Resulta inevitable que al acercarnos al nombre de Eva Perón, surja el encontrarnos con una definición categórica de lo que significó su accionar en aquel período inicial del Peronismo, que lo podemos sintetizar en una sola expresión: Justicia Social. Hoy, ese concepto modernizado, nos hablará de inclusión, de solidaridad, de reconocer al otro como una parte esencial de la composición humana como sociedad. Pero, en aquellos años anteriores significó una profunda revolución para los sectores que venían postergados y excluidos de una vivencia digna. Representó la contundente conceptualización del crecimiento y del desarrollo que llevó adelante Juan Domingo Perón: “la posibilidad de que cada uno se realice en un sociedad que se realiza”.

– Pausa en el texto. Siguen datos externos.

(** X17: in a store the client can read, a password that
    logGeneratedPassword has just returned shows up as the last item of its
    owner's unfiltered listGeneratedPasswords, and, when it names a preset by
    a non-empty id, as the last item of the list filtered by that preset,
    which then succeeds. *)
Theorem logged_password_round_trip raw context u env w res w' :
  logGeneratedPassword raw context env w = (Ok res, w') →
  caller context = Some u →
  readable_db (db w) →
  ∃ r,
    password (data res) = Some r ∧
    (∀ env2,
       ∃ before,
         (listGeneratedPasswords_handler {| presetId := None |} context env2 w).1
         = Ok (listing before) ∧
         (listGeneratedPasswords_handler {| presetId := None |} context env2 w').1
         = Ok (listing (before ++ [r]))) ∧
    (∀ pid env2,
       truthy (GeneratedPassword.presetId r) = Some pid →
       ∃ before,
         (listGeneratedPasswords_handler {| presetId := Some pid |} context env2 w).1
         = Ok (listing before) ∧
         (listGeneratedPasswords_handler {| presetId := Some pid |} context env2 w').1
         = Ok (listing (before ++ [r]))).
Proof.
  intros Hrun Hu Hreadable.
  destruct (logGeneratedPassword_Ok_inv _ _ _ _ _ _ _ Hrun Hu)
    as (r & -> & Hdb & Hown & _ & Hread & Howned).
  assert (readable_db (db w')) as Hreadable'.
  { destruct Hreadable as [Hpresets Hpasswords]. rewrite Hdb.
    split; [done|]. by apply forallb_snoc. }
  assert (passwords_of (user_id u) (db w')
          = passwords_of (user_id u) (db w) ++ [r]) as Hmine.
  { unfold passwords_of. rewrite Hdb. simpl.
    rewrite List.filter_app, filter_singleton. unfold eq_ at 2.
    by rewrite bool_decide_eq_true_2. }
  exists r. split; [done|]. split.
  - intros env2.
    rewrite (listGeneratedPasswords_handler_signed_in _ _ _ _ _ Hu Hreadable),
      (listGeneratedPasswords_handler_signed_in _ _ _ _ _ Hu Hreadable').
    simpl. rewrite Hmine. by eexists.
  - intros pid env2 Hpid. destruct (Howned pid Hpid) as [p Hp].
    destruct (truthy_Some _ _ Hpid) as [Hsome Hne].
    rewrite (listGeneratedPasswords_handler_signed_in _ _ _ _ _ Hu Hreadable),
      (listGeneratedPasswords_handler_signed_in _ _ _ _ _ Hu Hreadable').
    cbn [presetId]. rewrite (truthy_nonempty _ Hne).
    rewrite Hmine. unfold owned_preset in *. rewrite Hdb. cbn [PasswordPresets].
    rewrite Hp. cbn [fst].
    rewrite List.filter_app, filter_singleton, bool_decide_eq_true_2; [|done].
    by eexists.
Qed.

El tiempo de Evita fue exiguo; tenía fecha y hora perentorios de conclusión. Sin embargo su gesto histórico fue arrollador, sin descanso, impregnado de intensidad. La regulación de la urgencia lo establecía la necesidad y el reclamo de un pueblo ansioso por pertenecer e integrarse, de sentirse parte de una reconstrucción social, que resultó emblemática por su dimensión y sus logros.
Ese pueblo que se sintió reconocido, se ahogó en un llanto doloroso y sin final aquella noche, plena de toda la oscuridad e incertidumbre que profesa la muerte, de aquel 26 de julio de 1952.
Quedó eterna su memoria, engarzada en el bronce inquebrantable del corazón y el cariño de los humildes, de su pueblo peronista, y en la inmortalidad de un trazo breve, reconocido como símbolo de su amor y de su entrega, intacto, imborrable: ¡EVITA!